Financial assistance for BRCA testing is sometimes available. A genetic counselor or expert can also help you identify local or national resources to help pay for genetic testing. Many of the laboratories that offer testing have financial assistance programs for people who meet their criteria. The Cancer Resource Foundation offers co-pay assistance for cancer genetic testing.
If your health care provider feels you should have genetic testing and your insurance won’t pay, there are resources that can help you with appealing these decisions. The Patient Advocate Foundation provides services to help patients work with their insurance companies to get the care they need. The Center for Consumer Information and Insurance Oversight (CCIIO) at CMS is the agency consumers can contact for help when they feel they have been inappropriately denied services or were inappropriately charged a co-pay or deductible counter to the Patient Protection and Affordable Care Act.
The Genetic Information Nondiscrimination Act (GINA) is federal legislation that prohibits health insurance and employment discrimination on the basis of genetic information or a genetic test result. The Patient Protection and Affordable Care Act eliminates the use of pre-existing conditions to deny or impose waiting periods on insurance coverage, therefore you cannot be denied health insurance based on a cancer diagnosis or genetic test result.
You can learn more about both laws and how they affect access to care in the insurance section of our website.
Cancer genetic counselors, geneticists, and risk assessment counselors are health care providers who are specialists in hereditary diseases. They can help individuals more clearly understand their risk for hereditary cancer, assure that the most appropriate genetic tests are ordered and properly interpreted. Geneticists are physicians with specialized expertise in hereditary diseases. Certified genetic counselors are health care professionals who have had specialized training and have earned a Master's degree in genetic counseling.
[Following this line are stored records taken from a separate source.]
(** The three ways the loop can end. *)
Lemma find_contributors_cases (items : list (string * Py.value)) (s : state) :
  (~ In "Contributors" (map fst items) /\
   find_contributors items s = (Normal None, s)) \/
  (exists before w after,
     items = (before ++ ("Contributors", w) :: after)%list /\
     ~ In "Contributors" (map fst before) /\
     match w with
     | Py.VStr v =>
         exists id, Py.last_item (Py.split slash v) = Some id /\
                    find_contributors items s = (Normal (Some id), printed s (msg_found id))
     | _ =>
         find_contributors items s
         = (Raise (AttributeError
                     ("'" ++ Py.type_name w ++ "' object has no attribute 'split'")), s)
     end).
Proof.
  induction items as [|[k w] items IH].
  - left. split; [intros []|reflexivity].
  - destruct (String.eqb k "Contributors") eqn:E.
    + apply String.eqb_eq in E. subst k. right.
      exists [], w, items. split; [reflexivity|]. split; [intros []|].
      destruct w; try (unfold find_contributors; simpl; reflexivity).
      destruct (find_contributors_first [] items s0 s) as [id [Hid Hrun]]; [intros []|].
      exists id. split; assumption.
    + assert (Hk : k <> "Contributors") by (apply String.eqb_neq; exact E).
      assert (Hstep : find_contributors ((k, w) :: items) s = find_contributors items s).
      { unfold find_contributors at 1. rewrite E. reflexivity. }
      destruct IH as [[Habs Hrun]|[before [w' [after [Hitems [Hbefore Hrun]]]]]].
      * left. split; [|rewrite Hstep; exact Hrun].
        simpl. intros [H|H]; [exact (Hk H)|exact (Habs H)].
      * right. exists ((k, w) :: before), w', after.
        split; [rewrite Hitems; reflexivity|].
        split; [simpl; intros [H|H]; [exact (Hk H)|exact (Hbefore H)]|].
        rewrite Hstep. exact Hrun.
Qed.

Variables (net : Transport) (headers : headers_t) (project_key : string).

(** An exception out of the loop leaves step 1 as it is. *)
Lemma fetch_loop_raised
    (s s2 : state) (r : Response) (item : string * Py.value)
    (items : list (string * Py.value)) (msg : string) :
  on_get net (roles_url_of project_key) headers = Responded r ->
  ~ (400 <= status_code r < 600) ->
  json r = inl (Py.VDict (item :: items)) ->
  find_contributors (item :: items)
    (received (sent s (EvGet (roles_url_of project_key) headers)) r)
  = (Raise (AttributeError msg), s2) ->
  fetch_contributor_role_id net headers project_key s = (Raise (AttributeError msg), s2).
Proof.
  intros H Hst Hj Hloop. unfold_step. rewrite H. cbn.
  rewrite (raise_for_status_pass r Hst). unfold ret. cbn. rewrite Hj. cbn.
  unfold received, sent in Hloop. cbn in Hloop. rewrite Hloop. reflexivity.
Qed.

Lemma str_truthy_false (x : string) : Py.str_truthy x = false -> x = "".
Proof. destruct x; [reflexivity|discriminate]. Qed.

Lemma str_truthy_true (x : string) : Py.str_truthy x = true -> x <> "".
Proof. destruct x; [discriminate|intros _; discriminate]. Qed.

(** Step 1 always ends in one of the ways listed by [fetch_path]. *)
Lemma fetch_path_complete (s : state) :
  fetch_path net headers project_key s
    (fetch_contributor_role_id net headers project_key s).
Proof.
  destruct (on_get net (roles_url_of project_key) headers) as [r|msg|msg] eqn:Hget.
  - assert (Hst : 400 <= status_code r < 600 \/ ~ (400 <= status_code r < 600)) by lia.
    destruct Hst as [Hst|Hst].
    { rewrite (fetch_http_error net headers project_key s r Hget Hst).
      eapply path_http_error; eassumption. }
    destruct (json r) as [v|msg] eqn:Hj.
    2:{ rewrite (fetch_bad_json net headers project_key s r msg Hget Hst Hj).
        eapply path_bad_json; eassumption. }
    destruct (Py.truthy v) eqn:Hv.
    2:{ rewrite (fetch_falsy net headers project_key s r v Hget Hst Hj Hv).
        eapply path_falsy; eassumption. }
    assert (Hshape : (exists items, v = Py.VDict items) \/ (forall items, v <> Py.VDict items)).
    { destruct v; try (right; intros items' H; discriminate H). left. eexists. reflexivity. }
    destruct Hshape as [[items ->]|Hshape].
    2:{ rewrite (fetch_not_a_dict net headers project_key s r v Hget Hst Hj Hv Hshape).
        eapply path_not_a_dict; eassumption. }
    destruct items as [|item items]; [discriminate Hv|].
    destruct (find_contributors_cases (item :: items)
                (received (sent s (EvGet (roles_url_of project_key) headers)) r))
      as [[Habs Hrun]|[before [w [after [Hitems [Hbefore Hrun]]]]]].
    + rewrite (fetch_role_missing net headers project_key s _ r item items None
                 Hget Hst Hj Hrun eq_refl).
      eapply path_role_missing; eassumption.
    + assert (Hw : (exists v, w = Py.VStr v) \/ (forall v, w <> Py.VStr v)).
      { destruct w; try (right; intros v' H; discriminate H). left. eexists. reflexivity. }
      destruct Hw as [[v ->]|Hw].
      * destruct Hrun as [id [Hid Hrun]].
        destruct (Py.str_truthy id) eqn:Hidt.
        -- rewrite (fetch_resolved net headers project_key s _ r item items id
                      Hget Hst Hj Hrun Hidt).
           rewrite Hitems in Hj.
           eapply path_resolved; try eassumption. apply str_truthy_true. exact Hidt.
        -- rewrite (fetch_role_missing net headers project_key s _ r item items (Some id)
                      Hget Hst Hj Hrun Hidt).
           rewrite Hitems in Hj. apply str_truthy_false in Hidt. subst id.
           eapply path_role_empty; eassumption.
      * assert (Hraise : find_contributors (item :: items)
                           (received (sent s (EvGet (roles_url_of project_key) headers)) r)
                         = (Raise (AttributeError
                                     ("'" ++ Py.type_name w
                                          ++ "' object has no attribute 'split'")),
                            received (sent s (EvGet (roles_url_of project_key) headers)) r)).
        { destruct w; try exact Hrun. exfalso. exact (Hw s0 eq_refl). }
        rewrite (fetch_loop_raised s _ r item items _ Hget Hst Hj Hraise).
        rewrite Hitems in Hj.
        eapply path_role_not_a_str; eassumption.
  - rewrite (fetch_request_failed net headers project_key s msg Hget).
    apply path_request_failed. exact Hget.
  - rewrite (fetch_crashed net headers project_key s msg Hget).
    apply path_crashed. exact Hget.
Qed.

End Inversion.

(** ** Beyond the specification: the requests of one call *)

Section Requests.

Lemma silent_ret {A : Type} (a : A) : adds_requests [] (ret a).
Proof. intros s. simpl. symmetry. apply app_nil_r. Qed.

Lemma silent_return {A : Type} (b : bool) : adds_requests [] (@return_ A b).
Proof. intros s. simpl. symmetry. apply app_nil_r. Qed.

Lemma silent_raise {A : Type} (e : exn) : adds_requests [] (@raise A e).
Proof. intros s. simpl. symmetry. apply app_nil_r. Qed.

Lemma silent_print (line : string) : adds_requests [] (print line).
Proof. intros s. simpl. rewrite requests_app. reflexivity. Qed.

Lemma silent_when (c : bool) (body : M unit) :
  adds_requests [] body -> adds_requests [] (when c body).
Proof. intros H. destruct c; [exact H|apply silent_ret]. Qed.

(** What follows a block adds nothing: the block decides. *)
Lemma adds_then_silent {A B : Type} (l : list event) (m : M A) (k : A -> M B) :
  adds_requests l m -> (forall x, adds_requests [] (k x)) ->
  adds_requests l (bind m k).
Proof.
  intros Hm Hk s. unfold bind. specialize (Hm s).
  destruct (m s) as [[x|b|e] s1]; simpl in *; try exact Hm.
  rewrite (Hk x s1), app_nil_r. exact Hm.
Qed.

Lemma adds_try {A : Type} (l : list event) (body : M A) (handler : exn -> option (M A)) :
  adds_requests l body ->
  (forall e h, handler e = Some h -> adds_requests [] h) ->
  adds_requests l (try_except body handler).
Proof.
  intros Hb Hh s. unfold try_except. specialize (Hb s).
  destruct (body s) as [[x|b|e] s1]; simpl in *; try exact Hb.
  destruct (handler e) as [h|] eqn:E; simpl; [|exact Hb].
  rewrite (Hh e h E s1), app_nil_r. exact Hb.
Qed.

(** A printed line in front changes nothing. *)
Lemma adds_after_print {A : Type} (l : list event) (line : string) (k : M A) :
  adds_requests l k -> adds_requests l (bind (print line) (fun _ => k)).
Proof.
  intros Hk s. unfold bind, print, emit. simpl. rewrite (Hk _). simpl.
  rewrite requests_app. simpl. rewrite app_nil_r. reflexivity.
Qed.
(** X20.  The inline query needs the album of a song, the resolver and the
    bulk ingestion do not.  For a record whose album is missing, [null] or
    without slug, and that resolves to a token, the step of the loop of the
    inline query raises ([KeyError] or [TypeError]) after the resolution,
    which may have uploaded the song: the token is in the store.  A step
    of the bulk ingestion for the same record returns normally. *)
Theorem inline_query_needs_the_album w sg rs st fid st1 :
  get_telegram_file_id w sg st = (Ok (Some fid), st1) ->
  PyStr.truthy fid = true ->
  album_known sg = false ->
  inline_step w sg rs st
  = (Raise match s_album sg with
           | Missing => KeyError "album"
           | JNull => TypeError
           | Has _ => KeyError "slug"
           end, st1)
  /\ (exists slug, s_slug sg = Some slug /\ Dict.get slug (file_id_storage st1) = Some fid)
  /\ fst (upload_step w sg st) = Ok tt.
Proof.
  intros Hrun Htr Hal.
  destruct (resolve_token_stored w sg st fid st1 Hrun) as (slug & Hs & Hg).
  split; [|split; [eauto|]].
  - unfold inline_step. rewrite (bind_ok _ _ _ _ _ Hrun). rewrite Htr.
    rewrite (bind_ok _ _ st1 slug st1) by (now rewrite Hs).
    unfold album_known in Hal. unfold album_slug_item.
    destruct (s_album sg) as [| |[[al|]]]; try reflexivity. discriminate.
  - unfold upload_step.
    rewrite (bind_ok _ _ st slug st) by (now rewrite Hs).
    rewrite (bind_ok _ _ st (file_id_storage st) st) by reflexivity.
    destruct (Dict.mem slug (file_id_storage st)); [reflexivity|].
    rewrite (bind_ok _ _ _ _ _ Hrun). now rewrite Htr.
Qed.

Lemma inline_query_needs_the_album_witness :
  inline_step (Demo.world_of []) Tour.song_bare [] Demo.fresh
  = (Raise match s_album Tour.song_bare with
           | Missing => KeyError "album"
           | JNull => TypeError
           | Has _ => KeyError "slug"
           end,
     snd (get_telegram_file_id (Demo.world_of []) Tour.song_bare Demo.fresh))
  /\ (exists slug,
        s_slug Tour.song_bare = Some slug /\
        Dict.get slug
          (file_id_storage (snd (get_telegram_file_id (Demo.world_of []) Tour.song_bare
                                   Demo.fresh)))
        = Some "tok123")
  /\ fst (upload_step (Demo.world_of []) Tour.song_bare Demo.fresh) = Ok tt.
Proof.
  apply (inline_query_needs_the_album (Demo.world_of []) Tour.song_bare [] Demo.fresh "tok123");
    reflexivity.
Defined.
The National Society of Genetic Counselors website offers a lookup tool for finding a certified genetic counselor by state and specialty (to find a genetic counselor who specializes in cancer genetics, choose "cancer" under the options "Area of Practice/Specialization"). InformedDNA provides genetic counseling consultations by telephone with board-certified genetic counselors. The Gene Tests website which is maintained by the National Library of Medicine, has a section with links to a searchable databases for locating genetics clinics by area of specialization and by state, zip-code, or professional affiliation.
A high-risk woman undergoing prophylactic oophorectomy is at risk for ovarian cancer being found at the time of surgery, even when she shows no signs of ovarian cancer. Therefore the surgeon should follow a special protocol to identify any abnormalities and also be prepared to perform full staging if an ovarian cancer is seen.
Although an experienced gynecologic surgeon can perform an oophorectomy, it is important for a surgeon to be familiar with this high-risk protocol and have experience in prophylactic oophorectomy for high-risk women. Many facilities refer high-risk women to specialists known as gynecologic-oncologists: although these specialists often treat ovarian cancer, they are also trained in spotting abnormalities that might indicate cancer, are familiar with the high-risk protocol which should be followed for prophylactic surgery and can perform full staging if a cancer is found. Some facilities will schedule prophylactic oophorectomy with a gynecologist, but will have a gynecologic-oncologist available in case an abnormality is found. You can find a gynecologic-oncologist near you through Foundation for Women’s Cancer website.
The North American Menopause Society (NAMS) sets standards and offers certification for experts who provide healthcare for women through perimenopause and beyond. To help women find a menopause clinician who is right for them, NAMS has assembled a search tool that includes those NAMS members and NAMS Certified Menopause Practitioners (NCMPs).